Task goal - Bring together all lines from the listing below that contain the string "which".

Records for this exercise -

(** The events of a pass, split at an alias: [res_init], what is done for
    the aliases before it, what is done for it, what is done for the
    aliases after it. *)
Lemma pass_events_split (ctx : ddns_t) (w : world) (i j : nat) g a :
  info ctx !! i = Some g →
  alias g !! j = Some a →
  events (read_cache_file (Some ctx) w) =
    EvResInit :: pass_before ctx w i j ++ alias_events g a w
              ++ pass_after ctx w i j.
Proof.
  intros Hi Hj. rewrite read_cache_file_ctx, events_eq.
  unfold pass_before, pass_after. rewrite Hi. f_equal.
  rewrite (concat_map_lookup _ _ _ _ Hi), (read_info_eq g), events_eq.
  rewrite (concat_map_lookup _ _ _ _ Hj).
  assert (∀ l, concat (map (fun g0 => events (read_info g0 w)) l)
               = concat (map (fun g0 => group_events g0 w) l)) as Hl.
  { intros l. f_equal. apply map_ext. intros g0.
    by rewrite read_info_eq, events_eq. }
  rewrite !Hl. by rewrite <- !app_assoc.
Qed.

Lemma written_whole (w : world) (path : string) (text : list ascii) :
  w_print_ok w path = true → w_flush w path = None →
  written w path text = text.
Proof. intros Hp Hf. unfold written, flushed. simpl. by rewrite Hp, Hf. Qed.

Lemma written_prefix (w : world) (path : string) (text : list ascii) :
  ∃ n, written w path text = take n text.
Proof.
  unfold written, flushed. simpl.
  destruct (w_print_ok w path), (w_flush w path) as [n|].
  - by exists n.
  - exists (length text). by rewrite firstn_all.
  - exists 0%nat. by rewrite take_nil.
  - by exists 0%nat.
Qed.

Lemma cstr_fgets_line (data : list ascii) :
  cstr (strncpy (read_line (MAX_ADDRESS_LEN - 1) data) MAX_ADDRESS_LEN) =
  cstr (read_line (MAX_ADDRESS_LEN - 1) data).
Proof.
  apply cstr_strncpy.
  etrans; [apply length_cstr | apply length_read_line].
Qed.

End Properties.

(** ** Main results *)

Section Claims.

Context `{ddns_h}.

(** C1.  For every alias whose cache file can be opened for reading, the
    seeding pass sets the address of the alias from the content of the
    file (the line [fgets] takes from it, as a string) and its
    last_update from the modification time of the file, and the resolver
    is never invoked for it in the pass.  The pass is [res_init], what
    [read_one] does for the aliases before this one, what it does for
    this one, which has no resolver call in it, and what it does for the
    aliases after it, and nothing more; the names the pass hands to
    [getaddrinfo] are those of the aliases that need a lookup, of which
    this alias is none; and the name of this alias is not among them. *)
Theorem seeding_cache_hit (ctx : ddns_t) (w : world) (i j : nat) g a f :
  info ctx !! i = Some g →
  alias g !! j = Some a →
  w_files w !! cache_path a = Some f →
  ∃ a',
    seeded ctx w i j = Some a' ∧
    name a' = name a ∧
    address_str a' = cstr (read_line (MAX_ADDRESS_LEN - 1) (f_data f)) ∧
    last_update a' = f_mtime f ∧
    in_pass ctx w (alias_events g a w) ∧
    count_events is_resolver_call (alias_events g a w) = 0%nat ∧
    events (read_cache_file (Some ctx) w) =
      EvResInit :: pass_before ctx w i j ++ alias_events g a w
                ++ pass_after ctx w i j ∧
    lookup_nodes (events (read_cache_file (Some ctx) w))
      = lookup_names w ctx ∧
    needs_lookup w g a = false ∧
    name a ∉ lookup_nodes (events (read_cache_file (Some ctx) w)).
Proof.
  intros Hi Hj Hf.
  destruct (seeded_alias ctx w i j g a Hi Hj) as [Hs Hp].
  destruct (read_one_hit a (nonslookup_of g) w f Hf) as (Hr & _ & Hc & _).
  eexists. split; [exact Hs|]. rewrite Hr.
  split_and!; try done.
  - unfold address_str. simpl. apply cstr_fgets_line.
  - by apply pass_events_split.
  - apply pass_lookup_nodes.
  - unfold needs_lookup. rewrite Hf. by rewrite andb_false_r.
  - rewrite pass_lookup_nodes.
    intros (i' & j' & g' & b & _ & _ & Hb & Hn)%elem_of_lookup_names.
    unfold needs_lookup in Hb. apply andb_true_iff in Hb as [_ Hb].
    apply bool_decide_eq_true in Hb.
    assert (cache_path b = cache_path a) as Hpath
      by (unfold cache_path; by rewrite Hn).
    rewrite Hpath, Hf in Hb. done.
Qed.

Answer space -
    this one, which has no resolver call in it, and what it does for the
    [getaddrinfo] are those of the aliases that need a lookup, of which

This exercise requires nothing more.